● What you are asked to do:
All that should come back is the lines of the data below from the one containing "(** An [Instant]" to the one containing "Definition with_pending (s", inclusive, exactly as they stand.
==================================================
(* ===== verification/Bindings.v ===== *)
(** One-time data-channel tokens: [ChannelBindingStore] ([rustgo-transport/src/tls.rs]). *)

From S2P Require Import Prelude.
From S2P Require Import Messages.
From Stdlib Require Import Strings.Byte.
From stdpp Require Import prelude gmap list strings.

#[local] Open Scope Z_scope.

(** * Types *)

Inductive ChannelKind :=
| KTcp (tunnel_id connection_id : Z)
| KUdp (tunnel_id channel_id : Z).
#[export] Instance channel_kind_eq_dec : EqDecision ChannelKind.
Proof. solve_decision. Defined.

Record ChannelBinding := {
  cb_client_id : list byte;
  cb_session_id : list byte;
  cb_channel_kind : ChannelKind;
}.

Record PendingBinding := { pb_channel_kind : ChannelKind; pb_expires_at : Z }.

Record ChannelBindingStore := {
  client_id : list byte;
  session_id : list byte;
  capacity : Z;
  time_to_live : Z;
  pending : gmap (list byte) PendingBinding;
}.

Inductive BindingError := BindingConfiguration | CapacityReached | EntropyUnavailable | Rejected.
#[export] Instance binding_error_eq_dec : EqDecision BindingError.
Proof. solve_decision. Defined.

Definition BINDING_TOKEN_BYTES : nat := 32.
Definition MAX_TOKEN_GENERATION_ATTEMPTS : nat := 16.

(** * Time *)

(** An [Instant] in nanoseconds since an arbitrary origin: a signed 64-bit count of seconds
    and the nanoseconds within one. *)
Definition INSTANT_MAX : Z := 2 ^ 63 * 1000000000 - 1.
Definition instant_checked_add (now duration : Z) : option Z := checked_add INSTANT_MAX now duration.

(** * Operations *)

Definition with_pending (s : ChannelBindingStore) (p : gmap (list byte) PendingBinding)
    : ChannelBindingStore :=
  {| client_id := client_id s; session_id := session_id s; capacity := capacity s;
     time_to_live := time_to_live s; pending := p |}.

Definition ChannelBindingStore_new (client session : list byte) (cap ttl now : Z)
    : res BindingError ChannelBindingStore :=
  if bool_decide (client = []) || (MAX_CLIENT_NAME_BYTES <? blen client)
     || bool_decide (session = []) || (MAX_SESSION_ID_BYTES <? blen session)
     || (cap =? 0) || (ttl =? 0) || bool_decide (instant_checked_add now ttl = None)
  then Err BindingConfiguration
  else Ok {| client_id := client; session_id := session; capacity := cap; time_to_live := ttl;
             pending := ∅ |}.

(** The generation loop of [issue]: [entropy i] is what the operating system's generator
    gives at the [i]-th attempt. *)
Fixpoint issue_loop (entropy : nat → option (list byte)) (attempt n : nat) (kind : ChannelKind)
    (expires_at : Z) (p : gmap (list byte) PendingBinding)
    : res BindingError (list byte) * gmap (list byte) PendingBinding :=
  match n with
  | O => (Err EntropyUnavailable, p)
  | S n =>
    match entropy attempt with
    | None => (Err EntropyUnavailable, p)
    | Some token =>
      match p !! token with
      | None =>
        (map_err (λ _, BindingConfiguration) (bounded_try_from MAX_BINDING_TOKEN_BYTES token),
         <[token := {| pb_channel_kind := kind; pb_expires_at := expires_at |}]> p)
      | Some _ => issue_loop entropy (S attempt) n kind expires_at p
      end
    end
  end.

Definition issue (s : ChannelBindingStore) (entropy : nat → option (list byte)) (now : Z)
    (kind : ChannelKind) : res BindingError (list byte) * ChannelBindingStore :=
  let s := with_pending s (filter (λ x, now < pb_expires_at x.2) (pending s)) in
  if capacity s <=? Z.of_nat (size (pending s)) then (Err CapacityReached, s) else
  match instant_checked_add now (time_to_live s) with
  | None => (Err BindingConfiguration, s)
  | Some expires_at =>
    let '(r, p) := issue_loop entropy 0 MAX_TOKEN_GENERATION_ATTEMPTS kind expires_at (pending s) in
    (r, with_pending s p)
  end.

(** [<[u8; 32]>::try_from] *)
Definition token_array (token : list byte) : option (list byte) :=
  if bool_decide (length token = BINDING_TOKEN_BYTES) then Some token else None.

Definition recognizes (s : ChannelBindingStore) (token : list byte) : bool :=
  match token_array token with
  | None => false
  | Some token => bool_decide (is_Some (pending s !! token))
  end.

Definition revoke (s : ChannelBindingStore) (kind : ChannelKind) (token : list byte)
    : bool * ChannelBindingStore :=
  match token_array token with
  | None => (false, s)
  | Some token =>
    match pending s !! token with
    | Some entry =>
      if bool_decide (pb_channel_kind entry = kind)
      then (true, with_pending s (delete token (pending s)))
      else (false, s)
    | None => (false, s)
    end
  end.

Definition redeem (s : ChannelBindingStore) (now : Z) (client session : list byte)
    (kind : ChannelKind) (token : list byte) : res BindingError ChannelBinding * ChannelBindingStore :=
  match token_array token with
  | None => (Err Rejected, s)
  | Some token =>
    match pending s !! token with
    | None => (Err Rejected, s)
    | Some entry =>
      let s := with_pending s (delete token (pending s)) in
      if (pb_expires_at entry <=? now)
         || negb (bool_decide (client = client_id s))
         || negb (bool_decide (session = session_id s))
         || negb (bool_decide (kind = pb_channel_kind entry))
      then (Err Rejected, s)
      else (Ok {| cb_client_id := client_id s; cb_session_id := session_id s;
                  cb_channel_kind := kind |}, s)
    end
  end.

(** * Traces *)

Inductive BindingCall :=
| CallIssue (entropy : nat → option (list byte)) (now : Z) (kind : ChannelKind)
| CallRevoke (kind : ChannelKind) (token : list byte)
| CallRedeem (now : Z) (client session : list byte) (kind : ChannelKind) (token : list byte).

Inductive BindingEvent :=
| Issued (token : list byte) (at_time : Z) (kind : ChannelKind)
| Revoked (token : list byte)
| Redeemed (token : list byte) (at_time : Z) (b : ChannelBinding)
| Presented (token : list byte)
| Nothing.

Definition call (s : ChannelBindingStore) (c : BindingCall) : BindingEvent * ChannelBindingStore :=
  match c with
  | CallIssue entropy now kind =>
    let '(r, s) := issue s entropy now kind in
    (match r with Ok token => Issued token now kind | _ => Nothing end, s)
  | CallRevoke kind token =>
    let '(b, s) := revoke s kind token in (if b then Revoked token else Nothing, s)
  | CallRedeem now client session kind token =>
    let '(r, s) := redeem s now client session kind token in
    (match r with Ok b => Redeemed token now b | _ => Presented token end, s)
  end.

(** The events of a sequence of calls, latest first, and the store after it. *)
Fixpoint calls (s : ChannelBindingStore) (log : list BindingEvent) (cs : list BindingCall)
    : list BindingEvent * ChannelBindingStore :=
  match cs with
  | [] => (log, s)
  | c :: cs => let '(e, s) := call s c in calls s (e :: log) cs
  end.

(** An event after which a token is gone. *)
Definition consumes (token : list byte) (e : BindingEvent) : Prop :=
  match e with
  | Revoked t | Redeemed t _ _ | Presented t => t = token
  | _ => False
  end.

(** The log, latest first, has the issue of a token for a kind at a time, and nothing since
    has consumed the token. *)
Definition outstanding (log : list BindingEvent) (token : list byte) (at_time : Z)
    (kind : ChannelKind) : Prop :=
  ∃ l1 l2, log = l1 ++ Issued token at_time kind :: l2 ∧ Forall (λ e, ¬ consumes token e) l1.

Definition entropy_ok (c : BindingCall) : Prop :=
  match c with
  | CallIssue entropy _ _ => ∀ i t, entropy i = Some t → length t = BINDING_TOKEN_BYTES
  | _ => True
  end.

(** * Lemmas *)

Lemma token_array_Some t t' :
  token_array t = Some t' ↔ t' = t ∧ length t = BINDING_TOKEN_BYTES.
Proof. unfold token_array. case_bool_decide; naive_solver. Qed.

Lemma issue_loop_spec entropy n attempt kind exp p :
  (∀ i t, entropy i = Some t → length t = BINDING_TOKEN_BYTES) →
  match issue_loop entropy attempt n kind exp p with
  | (Ok token, p') => length token = BINDING_TOKEN_BYTES ∧ p !! token = None
      ∧ p' = <[token := {| pb_channel_kind := kind; pb_expires_at := exp |}]> p
  | (Err e, p') => e = EntropyUnavailable ∧ p' = p
  | (Panic, _) => False
  end.
Proof.
  intros He. revert attempt. induction n as [|n IH]; intros attempt; simpl; [done|].
  destruct (entropy attempt) as [t|] eqn:Et; [|done]. specialize (He _ _ Et).
  destruct (p !! t) eqn:Ep; [apply IH|].
  unfold bounded_try_from, blen. rewrite He.
  change (MAX_BINDING_TOKEN_BYTES <? Z.of_nat BINDING_TOKEN_BYTES) with false. done.
Qed.

(** What [issue] does on each branch. *)
Lemma issue_spec s entropy now kind r s' :
  (∀ i t, entropy i = Some t → length t = BINDING_TOKEN_BYTES) →
  issue s entropy now kind = (r, s') →
  client_id s' = client_id s ∧ session_id s' = session_id s ∧ capacity s' = capacity s
  ∧ time_to_live s' = time_to_live s
  ∧ match r with
    | Ok token => length token = BINDING_TOKEN_BYTES
        ∧ (∀ b, pending s !! token = Some b → pb_expires_at b ≤ now)
        ∧ Z.of_nat (size (filter (λ x, now < pb_expires_at x.2) (pending s))) < capacity s
        ∧ pending s' =
            <[token := {| pb_channel_kind := kind; pb_expires_at := now + time_to_live s |}]>
              (filter (λ x, now < pb_expires_at x.2) (pending s))
    | _ => pending s' = filter (λ x, now < pb_expires_at x.2) (pending s)
    end.
Proof.
  intros He. unfold issue. cbn [pending with_pending capacity time_to_live].
  set (p := filter _ (pending s)).
  destruct (Z.leb_spec (capacity s) (Z.of_nat (size p))); [by intros [= <- <-]|].
  destruct (instant_checked_add now (time_to_live s)) as [exp|] eqn:Ha; [|by intros [= <- <-]].
  apply checked_add_Some in Ha as [-> _].
  pose proof (issue_loop_spec entropy MAX_TOKEN_GENERATION_ATTEMPTS 0 kind
    (now + time_to_live s) p He) as Hl.
  destruct (issue_loop _ _ _ _ _ _) as [[t|e|] p']; simpl; intros [= <- <-]; simpl; [|naive_solver|done].
  destruct Hl as (Hlen&Hn&->). do 4 (split; [done|]). split; [done|]. split; [|done].
  intros b Hb. destruct (decide (now < pb_expires_at b)); [|lia].
  assert (p !! t = Some b) as Hpt by by apply map_lookup_filter_Some. congruence.
Qed.

(** The outcome of a presentation. *)
Lemma redeem_spec s now client session kind token r s' :
  redeem s now client session kind token = (r, s') →
  s' = with_pending s (if bool_decide (length token = BINDING_TOKEN_BYTES)
                       then delete token (pending s) else pending s)
  ∧ (∀ b, r = Ok b ↔
       ∃ e, length token = BINDING_TOKEN_BYTES ∧ pending s !! token = Some e
         ∧ now < pb_expires_at e ∧ client = client_id s ∧ session = session_id s
         ∧ kind = pb_channel_kind e
         ∧ b = {| cb_client_id := client_id s; cb_session_id := session_id s;
                  cb_channel_kind := kind |})
  ∧ (∀ e, r = Err e → e = Rejected)
  ∧ r ≠ Panic.
Proof.
  unfold redeem, token_array. case_bool_decide as Hlen.
  2:{ intros [= <- <-]. split_and!; [by destruct s|naive_solver..]. }
  destruct (pending s !! token) as [e|] eqn:Hp; simpl.
  - destruct (Z.leb_spec (pb_expires_at e) now); simpl;
      [|repeat case_bool_decide; simpl]; intros [= <- <-]; split_and!; try done; naive_solver lia.
  - intros [= <- <-]. split_and!; [|naive_solver..].
    rewrite delete_id by done. by destruct s.
Qed.
(** * Data channels *)

(** What a redeemed channel has been checked against. *)
Lemma redeem_if_present_Ok rt request version now binding dest rt' :
  redeem_if_present rt request version now = (Some (Ok (binding, dest)), rt') →
  version = rt_version rt
  ∧ binding = {| cb_client_id := client_id (store (bindings rt));
                 cb_session_id := session_id (store (bindings rt));
                 cb_channel_kind := requested_kind request |}
  ∧ (∃ e, pending (store (bindings rt)) !! dcb_binding_token request = Some e
       ∧ now < pb_expires_at e ∧ pb_channel_kind e = requested_kind request)
  ∧ dcb_client_name request = client_id (store (bindings rt))
  ∧ dcb_session_id request = session_id (store (bindings rt))
  ∧ (∃ p, (if dcb_kind request =? DataChannelKind.TCP then pending_tcp (bindings rt)
           else pending_udp (bindings rt)) !! dcb_target_id request = Some p
       ∧ pc_channel_kind p = requested_kind request ∧ pc_destination p = dest)
  ∧ recognizes (store (bindings rt')) (dcb_binding_token request) = false.
Proof.
  unfold redeem_if_present. destruct (recognizes _ _) eqn:Hrec; [|done]. simpl.
  case_bool_decide as Hv; [|done]. simpl.
  destruct (redeem _ _ _ _ _ _) as [r s] eqn:Hr.
  destruct (redeem_spec _ _ _ _ _ _ _ _ Hr) as (Hs&Hok&_).
  destruct r as [b|e|]; [|done..]. destruct (proj1 (Hok b) eq_refl) as (e&Hlen&He&Hexp&Hc&Hse&Hk&->).
  assert (recognizes s (dcb_binding_token request) = false) as Hgone.
  { rewrite Hs. unfold recognizes, token_array. rewrite !bool_decide_eq_true_2 by done. simpl.
    rewrite lookup_delete_eq. by apply bool_decide_eq_false_2; intros [? ?]. }
  destruct (dcb_kind request =? DataChannelKind.TCP);
    (destruct (_ !! dcb_target_id request) as [p|] eqn:Hp; [|done]);
    (destruct (bool_decide (pc_channel_kind p = _)) eqn:Hbd; simpl; [|done]);
    apply bool_decide_eq_true in Hbd; intros [= <- <- <-]; simpl; split_and!; try done; eauto.
Qed.
(* ===== verification/Projection.v ===== *)
(** The observability store ([rustgo-observability/src/store.rs]): the projection of the
    events onto clients and sessions, its snapshots, and the bounded queue between the
    components that publish events and the worker that applies them. *)

From S2P Require Import Prelude.
From S2P Require Import Ordered.
From S2P Require Import Messages.
From S2P Require Import Events.
From Stdlib Require Import Strings.Byte Strings.String.
From stdpp Require Import prelude gmap list sorting.

#[local] Open Scope Z_scope.

Definition EVENT_QUEUE_CAPACITY : Z := 1024.
Definition MAX_TERMINAL_SESSIONS : Z := 4096.

(** * State *)

Record ClientSnapshot := {
  cs_name : list byte;
  cs_generation : Z;
  cs_version : list byte;
  online : bool;
  authenticated_at : Z;
  disconnected_at : option Z;
  last_heartbeat_at : option Z;
  telemetry_received_at : option Z;
  telemetry_sequence : option Z;
  cs_metrics : option HostMetrics;
  cs_traffic : TrafficCounters;
  cs_tunnels : list (list byte);
  cs_exports : list (list byte);
  cs_forwards : list (list byte);
  reconnects : Z;
}.

Record SessionSnapshot := {
  sn_id : list byte;
  sn_client : list byte;
  sn_peer : option (list byte);
  sn_tunnel : option (list byte);
  sn_export : option (list byte);
  sn_kind : SessionKind;
  sn_path : SessionPath;
  sn_traffic : TrafficCounters;
  opened_at : Z;
  closed_at : option Z;
  terminal_reason : option (list byte);
}.

(** [BTreeSet<(u64, ShortSessionId)>]. *)
Definition Terminal : Type := list (Z * list byte).
Definition terminal_le : Z * list byte → Z * list byte → bool := pair_le bytes_le.
#[export] Instance terminal_ord : OrdLaws terminal_le.
Proof. apply pair_ord, bytes_ord. Qed.

Record Projection := {
  generated_at : Z;
  server_metrics : option HostMetrics;
  server_traffic : TrafficCounters;
  clients : gmap (list byte) ClientSnapshot;
  sessions : gmap (list byte) SessionSnapshot;
  terminal_sessions : Terminal;
}.
Definition Projection_default : Projection :=
  {| generated_at := 0; server_metrics := None; server_traffic := TrafficCounters_default;
     clients := ∅; sessions := ∅; terminal_sessions := [] |}.

(** Field updates. *)
Definition with_generated (p : Projection) (t : Z) : Projection :=
  {| generated_at := t; server_metrics := server_metrics p; server_traffic := server_traffic p;
     clients := clients p; sessions := sessions p; terminal_sessions := terminal_sessions p |}.
Definition with_server (p : Projection) (m : option HostMetrics) (c : TrafficCounters) : Projection :=
  {| generated_at := generated_at p; server_metrics := m; server_traffic := c;
     clients := clients p; sessions := sessions p; terminal_sessions := terminal_sessions p |}.
Definition with_clients (p : Projection) (m : gmap (list byte) ClientSnapshot) : Projection :=
  {| generated_at := generated_at p; server_metrics := server_metrics p;
     server_traffic := server_traffic p; clients := m; sessions := sessions p;
     terminal_sessions := terminal_sessions p |}.
Definition with_history (p : Projection) (m : gmap (list byte) SessionSnapshot) (t : Terminal) : Projection :=
  {| generated_at := generated_at p; server_metrics := server_metrics p;
     server_traffic := server_traffic p; clients := clients p; sessions := m;
     terminal_sessions := t |}.
(* ===== verification/ProjectionProps.v ===== *)
(** The properties of the observability store: the invariant of the projection, the
    generations of clients, the history of closed sessions, and the event queue. *)

From S2P Require Import Prelude.
From S2P Require Import Ordered.
From S2P Require Import Messages.
From S2P Require Import Events.
From S2P Require Import Projection.
From S2P Require Import ProjectionFacts.
From Stdlib Require Import Strings.Byte Strings.String.
From stdpp Require Import prelude gmap list sorting.

#[local] Open Scope Z_scope.

(** * Generations *)

(** The generation of a client in the projection. *)
Definition generation_of (p : Projection) (name : list byte) : option Z := cs_generation <$> clients p !! name.

(** The client an event speaks of. *)
Definition event_client (e : ObservationEvent) : option AuthenticatedClientIdentity :=
  match e with
  | ClientAuthenticated c _ _ | ClientDisconnected c _ | Heartbeat c _
  | ClientTelemetryAccepted c _ _ _ | TunnelInventory c _ | ExportInventory c _
  | ForwardInventory c _ | TcpSessionOpened c _ _ _ | TcpSessionClosed c _ _ _
  | UdpSessionOpened c _ _ _ | UdpSessionClosed c _ _ _ | P2pSessionOpened c _ _ _ _ _
  | P2pSessionClosed c _ _ _ | ByteCounterDelta c _ _ => Some c
  | ServerSample _ => None
  end.

(** An event of another generation than the current one; an authentication is one unless its
    generation is newer. *)
Definition stale (p : Projection) (e : ObservationEvent) : Prop :=
  match e with
  | ClientAuthenticated c _ _ => ∃ g, generation_of p (aci_name c) = Some g ∧ aci_generation c ≤ g
  | _ => ∃ c, event_client e = Some c ∧ generation_of p (aci_name c) ≠ Some (aci_generation c)
  end.

Lemma current_client_stale p c :
  generation_of p (aci_name c) ≠ Some (aci_generation c) → current_client p c = None.
Proof.
  intros H. destruct (current_client p c) as [x|] eqn:Hx; [|done]. exfalso. apply H.
  apply current_client_Some in Hx as [Hx Hg]. unfold generation_of. rewrite Hx. simpl. by rewrite Hg.
Qed.

Lemma online_client_stale p c :
  generation_of p (aci_name c) ≠ Some (aci_generation c) → online_client p c = None.
Proof. intros H. unfold online_client. by rewrite current_client_stale. Qed.

(** The answer of [is_current_client]. *)
Lemma is_current_client_iff p c :
  is_current_client p c = true ↔ generation_of p (aci_name c) = Some (aci_generation c).
Proof.
  unfold is_current_client, generation_of. destruct (clients p !! aci_name c) as [x|]; simpl; [|done].
  rewrite Z.eqb_eq. split; [by intros ->|by intros [= ->]].
Qed.

Lemma stale_ignored p e : stale p e → Projection_apply p e = p.
Proof.
  intros Hs. destruct e; simpl in *; try (destruct Hs as (?&[= <-]&Hs)).
  - destruct Hs as (g&Hg&Hle). unfold client_authenticated, generation_of in *.
    destruct (clients p !! aci_name client) as [c|]; simpl in *; [|done]. injection Hg as <-.
    by rewrite (proj2 (Z.leb_le _ _)).
  - by rewrite current_client_stale.
  - by rewrite online_client_stale.
  - by rewrite online_client_stale.
  - by rewrite online_client_stale.
  - by rewrite online_client_stale.
  - by rewrite online_client_stale.
  - unfold open_session. by rewrite online_client_stale.
  - unfold close_session. destruct (is_current_client p client) eqn:E; [|done]. by apply is_current_client_iff in E.
  - unfold open_session. by rewrite online_client_stale.
  - unfold close_session. destruct (is_current_client p client) eqn:E; [|done]. by apply is_current_client_iff in E.
  - unfold open_session. by rewrite online_client_stale.
  - unfold close_session. destruct (is_current_client p client) eqn:E; [|done]. by apply is_current_client_iff in E.
  - unfold add_counters. by rewrite online_client_stale.
Qed.

Lemma generation_insert p name c c' m :
  clients p !! name = Some c → cs_generation c' = cs_generation c → clients m = <[name:=c']> (clients p) →
  ∀ n, generation_of m n = generation_of p n.
Proof.
  intros Hc Hg Hm n. unfold generation_of. rewrite Hm. destruct (decide (n = name)) as [->|Hne].
  - rewrite lookup_insert_eq, Hc. simpl. by rewrite Hg.
  - by rewrite lookup_insert_ne.
Qed.

Lemma generation_update p found client f t :
  (∀ c, found = Some c → clients p !! aci_name client = Some c) →
  (∀ c, cs_generation (f c) = cs_generation c) →
  ∀ n, generation_of (update_client found client f t p) n = generation_of p n.
Proof.
  intros Hfound Hf n. unfold update_client. destruct found as [c|]; [|done].
  apply (generation_insert p (aci_name client) c (f c)); [by apply Hfound|done|]. by destruct t.
Qed.

Lemma record_terminal_clients p id t : clients (record_terminal p id t) = clients p.
Proof. unfold record_terminal. by destruct (evict_terminal _ _). Qed.

Lemma terminalize_clients p name t : clients (terminalize p name t) = clients p.
Proof.
  unfold terminalize. generalize ((λ x : list byte * SessionSnapshot, sn_id x.2) <$>
    List.filter (λ x, still_open name x.2) (in_order (sessions p))). intros ids.
  set (q := with_history _ _ _). change (clients p) with (clients q). clearbody q. clear p. revert q.
  induction ids as [|id ids IH]; intros q; simpl; [done|]. by rewrite IH, record_terminal_clients.
Qed.

(** Other events leave the generations alone. *)
Lemma generation_frame p e :
  (∀ c v t, e ≠ ClientAuthenticated c v t) → ∀ n, generation_of (Projection_apply p e) n = generation_of p n.
Proof.
  intros He.
  assert (∀ client c, current_client p client = Some c → clients p !! aci_name client = Some c) as Hcur
    by (by intros client c [? _]%current_client_Some).
  assert (∀ client c, online_client p client = Some c → clients p !! aci_name client = Some c) as Hon
    by (by intros client c [? _]%online_client_Some; apply Hcur).
  assert (∀ client id kind path peer tunnel export t n,
    generation_of (open_session p client id kind path peer tunnel export t) n = generation_of p n) as Hopen.
  { intros. unfold open_session. by destruct (online_client p client). }
  assert (∀ client id kind t reason n,
    generation_of (close_session p client id kind t reason) n = generation_of p n) as Hclose.
  { intros. unfold close_session. destruct (is_current_client p client); [|done]. simpl.
    destruct (sessions p !! id); [|done]. destruct (_ && _); [|done].
    unfold generation_of. simpl. by rewrite record_terminal_clients. }
  destruct e; simpl; intros n; auto.
  - by destruct (He client version authenticated_unix_millis).
  - apply generation_update; auto.
  - apply generation_update; auto.
  - apply generation_update; [|done]. intros c H. destruct (online_client p client) as [x|] eqn:Hx; simpl in H; [|done].
    destruct (match telemetry_sequence x with Some _ => _ | None => _ end); [|done]. injection H as <-. auto.
  - apply generation_update; auto.
  - apply generation_update; auto.
  - apply generation_update; auto.
  - unfold add_counters. destruct (online_client p client) as [c|] eqn:Hc; [|done].
    apply (generation_insert p (aci_name client) c (client_counted c counters)); [auto|done|].
    destruct session_id as [id|]; simpl; [|done]. destruct (sessions p !! id); simpl; [|done].
    by destruct (still_open _ _).
Qed.

(** No session of the client is left open, whatever the table of clients is. *)
Lemma terminalized_open p k name t id s :
  projection_ok p → sessions (terminalize (with_clients p k) name t) !! id = Some s → still_open name s = false.
Proof.
  intros Hok. destruct (terminalize_with_clients p k name t) as [-> _].
  destruct (terminalize_ok p name t Hok) as (_&_&H). apply H.
Qed.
==================================================
● The answer:
(** An [Instant] in nanoseconds since an arbitrary origin: a signed 64-bit count of seconds
    and the nanoseconds within one. *)
Definition INSTANT_MAX : Z := 2 ^ 63 * 1000000000 - 1.
Definition instant_checked_add (now duration : Z) : option Z := checked_add INSTANT_MAX now duration.

(** * Operations *)

Definition with_pending (s : ChannelBindingStore) (p : gmap (list byte) PendingBinding)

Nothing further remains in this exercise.